**TASK OBJECTIVE**. Using the records below, quote only the span that opens with the line containing "Definition with_hw (h" and closes with the line containing "let '(r, joint_handle, h)", exactly and inclusively.

*** Opening of THE DATA ***

(** * ForwardCommandControllerNewComponents

    A shallow embedding of
    [forward_command_controller/src/forward_command_controller_new_components.cpp]
    and the properties of its lifecycle callbacks and of its control cycle.

    The controller is a C++ object whose methods mutate its members and call
    into the resource manager and the claimed joints.  Every method is a
    function from the state before the call to the value returned and the
    state after it.  Diagnostics written through the RCLCPP logging macros
    are not part of the state. *)

From Stdlib Require Import String List Bool Arith Lia PrimFloat.
Import ListNotations.
Local Open Scope string_scope.
Local Open Scope list_scope.

(** ** Types of the collaborators *)

Module hardware_interface.
(** [hardware_interface::return_type].  The controller only ever compares
    a value of this type with [OK]; every other value is a refusal. *)
Inductive return_type : Type :=
| OK
| ERROR
| OTHER (code : nat).

Definition is_OK (r : return_type) : bool :=
  match r with
  | OK => true
  | _ => false
  end.
End hardware_interface.

Module controller_interface.
(** [controller_interface::return_type], the value of [update]. *)
Inductive return_type : Type :=
| SUCCESS
| ERROR.
End controller_interface.

Module CallbackReturn.
(** [LifecycleNodeInterface::CallbackReturn], the value of a lifecycle
    callback. *)
Inductive t : Type :=
| SUCCESS
| FAILURE
| ERROR.
End CallbackReturn.

Module rclcpp.
(** [rclcpp::Parameter] with its [ParameterValue]: a value tagged with its type. *)
Inductive ParameterValue : Type :=
| PARAMETER_NOT_SET
| PARAMETER_BOOL (b : bool)
| PARAMETER_INTEGER (n : nat)
| PARAMETER_DOUBLE (d : float)
| PARAMETER_STRING (s : string)
| PARAMETER_BOOL_ARRAY (l : list bool)
| PARAMETER_INTEGER_ARRAY (l : list nat)
| PARAMETER_DOUBLE_ARRAY (l : list float)
| PARAMETER_STRING_ARRAY (l : list string).

(** [Parameter::as_string_array] and [Parameter::as_string] throw a
    [ParameterTypeException] on a value of another type: [None]. *)
Definition as_string_array (p : ParameterValue) : option (list string) :=
  match p with
  | PARAMETER_STRING_ARRAY l => Some l
  | _ => None
  end.

Definition as_string (p : ParameterValue) : option string :=
  match p with
  | PARAMETER_STRING s => Some s
  | _ => None
  end.

(** The parameters of the lifecycle node: [get_parameter name] is [None]
    where the C++ call returns [false]. *)
Definition LifecycleNode : Type := string -> option ParameterValue.

Definition get_parameter (node : LifecycleNode) (name : string)
  : option ParameterValue := node name.

(** [rclcpp_lifecycle::State], the argument of the lifecycle callbacks. *)
Inductive State : Type :=
| PRIMARY_STATE_UNKNOWN
| PRIMARY_STATE_UNCONFIGURED
| PRIMARY_STATE_INACTIVE
| PRIMARY_STATE_ACTIVE
| PRIMARY_STATE_FINALIZED.

(** What a lifecycle callback does: it returns, or an exception leaves it. *)
Inductive Outcome : Type :=
| Returned (r : CallbackReturn.t)
| Thrown_ParameterTypeException.
End rclcpp.

(** [CmdType] is [std_msgs::msg::Float64MultiArray]; the controller reads
    its [data] only. *)
Record CmdType : Type := { data : list float }.

(** The subscription held in [joints_command_subscriber_]. *)
Record Subscription : Type := { topic : string }.

(** The resource manager and the joints it hands out.  [H] is the state of
    the hardware side (the registry of claims and the joint objects), [J] a
    [std::shared_ptr<hardware_interface::components::Joint>].  The three
    operations are the ones the controller calls:
    [ResourceManager::check_command_interfaces] (a query),
    [ResourceManager::claim_command_handle] (its third component is the
    value left in the output argument [joint_handle]), and
    [Joint::set_command]. *)
Class Hardware (H J : Type) : Type := {
  check_command_interfaces :
    string -> list string -> H -> hardware_interface.return_type;
  claim_command_handle :
    string -> list string -> H -> hardware_interface.return_type * J * H;
  set_command :
    J -> list float -> list string -> H -> hardware_interface.return_type * H
}.

(** ** The controller *)

Section ForwardCommandController.

Context {H J : Type} {HW : Hardware H J}.

(** Modelled from the spec: the class declaration
    ([forward_command_controller_new_components.hpp]) is not among the
    sources.  The members are the ones the methods use, with the types
    their uses give them: the Joint Handle Set, the interface names, the
    real-time mailbox (empty, or holding the latest message) and the
    subscription. *)
Record Controller : Type := {
  joint_handles_ : list J;
  interfaces_ : list string;
  rt_command_ptr_ : option CmdType;
  joints_command_subscriber_ : option Subscription
}.

(** The controller together with what it points to: the hardware side,
    and whether [resource_manager_.lock()] yields a manager. *)
Record World : Type := {
  this : Controller;
  hw : H;
  resource_manager_ : bool
}.

(** The constructor: no handle, an empty mailbox, no subscription. *)
Definition ForwardCommandControllerNewComponents : Controller :=
  {| joint_handles_ := [];
     interfaces_ := [];
     rt_command_ptr_ := None;
     joints_command_subscriber_ := None |}.

Definition set_joint_handles (l : list J) (c : Controller) : Controller :=
  {| joint_handles_ := l;
     interfaces_ := interfaces_ c;
     rt_command_ptr_ := rt_command_ptr_ c;
     joints_command_subscriber_ := joints_command_subscriber_ c |}.

Definition set_interfaces (l : list string) (c : Controller) : Controller :=
  {| joint_handles_ := joint_handles_ c;
     interfaces_ := l;
     rt_command_ptr_ := rt_command_ptr_ c;
     joints_command_subscriber_ := joints_command_subscriber_ c |}.

Definition set_rt_command (m : option CmdType) (c : Controller) : Controller :=
  {| joint_handles_ := joint_handles_ c;
     interfaces_ := interfaces_ c;
     rt_command_ptr_ := m;
     joints_command_subscriber_ := joints_command_subscriber_ c |}.

Definition set_subscriber (s : option Subscription) (c : Controller)
  : Controller :=
  {| joint_handles_ := joint_handles_ c;
     interfaces_ := interfaces_ c;
     rt_command_ptr_ := rt_command_ptr_ c;
     joints_command_subscriber_ := s |}.

Definition with_this (c : Controller) (w : World) : World :=
  {| this := c; hw := hw w; resource_manager_ := resource_manager_ w |}.

Definition with_hw (h : H) (w : World) : World :=
  {| this := this w; hw := h; resource_manager_ := resource_manager_ w |}.

(** *** on_configure *)

(** The first loop: every requested joint is checked against
    [interfaces_]; the first refusal ends the callback. *)
Fixpoint check_loop (joint_names : list string) (w : World) : bool :=
  match joint_names with
  | [] => true
  | joint_name :: rest =>
      if hardware_interface.is_OK
           (check_command_interfaces joint_name (interfaces_ (this w)) (hw w))
      then check_loop rest w
      else false
  end.

(** The second loop: every joint is claimed and its handle appended to
    [joint_handles_]; the first refusal clears [joint_handles_] and ends
    the callback ([false]). *)
Fixpoint claim_loop (joint_names : list string) (w : World) : bool * World :=
  match joint_names with
  | [] => (true, w)
  | joint_name :: rest =>
      let '(r, joint_handle, h) :=
        claim_command_handle joint_name (interfaces_ (this w)) (hw w) in
      if hardware_interface.is_OK r
      then claim_loop rest
             (with_hw h
                (with_this
                   (set_joint_handles
                      (joint_handles_ (this w) ++ [joint_handle]) (this w))
                   w))
      else (false, with_hw h (with_this (set_joint_handles [] (this w)) w))
  end.

Definition empty (s : string) : bool :=
  match s with
  | EmptyString => true
  | _ => false
  end.

(** [interfaces_.push_back(interface_name)]. *)
Definition push_back_interface (interface_name : string) (w : World) : World :=
  with_this
    (set_interfaces (interfaces_ (this w) ++ [interface_name]) (this w)) w.

(** [joints_command_subscriber_ = create_subscription("commands", ...)]. *)
Definition create_subscription (w : World) : World :=
  with_this (set_subscriber (Some {| topic := "commands" |}) (this w)) w.

(** The second half of [on_configure], once the parameters are read and
    the interface name is pushed: lock the resource manager, check and
    claim the joints, subscribe. *)
Definition acquire (joint_names : list string) (w : World)
  : rclcpp.Outcome * World :=
  if resource_manager_ w then
    if check_loop joint_names w then
      let '(claimed, w) := claim_loop joint_names w in
      if claimed
      then (rclcpp.Returned CallbackReturn.SUCCESS, create_subscription w)
      else (rclcpp.Returned CallbackReturn.ERROR, w)
    else (rclcpp.Returned CallbackReturn.ERROR, w)
  else (rclcpp.Returned CallbackReturn.ERROR, w).

Definition on_configure (node : rclcpp.LifecycleNode)
    (previous_state : rclcpp.State) (w : World) : rclcpp.Outcome * World :=
  match rclcpp.get_parameter node "joints" with
  | None => (rclcpp.Returned CallbackReturn.ERROR, w)
  | Some joints_param =>
  match rclcpp.get_parameter node "interface_name" with
  | None => (rclcpp.Returned CallbackReturn.ERROR, w)
  | Some interface_param =>
  match rclcpp.as_string_array joints_param with
  | None => (rclcpp.Thrown_ParameterTypeException, w)
  | Some joint_names =>
  match joint_names with
  | [] => (rclcpp.Returned CallbackReturn.ERROR, w)
  | _ :: _ =>
  match rclcpp.as_string interface_param with
  | None => (rclcpp.Thrown_ParameterTypeException, w)
  | Some interface_name =>
  if empty interface_name
  then (rclcpp.Returned CallbackReturn.ERROR, w)
  else acquire joint_names (push_back_interface interface_name w)
  end end end end end.

(** *** on_activate, on_deactivate *)

Definition on_activate (previous_state : rclcpp.State) (w : World)
  : CallbackReturn.t * World :=
  (CallbackReturn.SUCCESS, w).

Definition on_deactivate (previous_state : rclcpp.State) (w : World)
  : CallbackReturn.t * World :=
  (CallbackReturn.SUCCESS, w).

(** *** The subscription callback *)

(** [rt_command_ptr_.writeFromNonRT(msg)]: the slot is overwritten. *)
Definition writeFromNonRT (msg : CmdType) (w : World) : World :=
  with_this (set_rt_command (Some msg) (this w)) w.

*** Close of THE DATA ***

**OUTPUT BELOW**.
Definition with_hw (h : H) (w : World) : World :=
  {| this := this w; hw := h; resource_manager_ := resource_manager_ w |}.

(** *** on_configure *)

(** The first loop: every requested joint is checked against
    [interfaces_]; the first refusal ends the callback. *)
Fixpoint check_loop (joint_names : list string) (w : World) : bool :=
  match joint_names with
  | [] => true
  | joint_name :: rest =>
      if hardware_interface.is_OK
           (check_command_interfaces joint_name (interfaces_ (this w)) (hw w))
      then check_loop rest w
      else false
  end.

(** The second loop: every joint is claimed and its handle appended to
    [joint_handles_]; the first refusal clears [joint_handles_] and ends
    the callback ([false]). *)
Fixpoint claim_loop (joint_names : list string) (w : World) : bool * World :=
  match joint_names with
  | [] => (true, w)
  | joint_name :: rest =>
      let '(r, joint_handle, h) :=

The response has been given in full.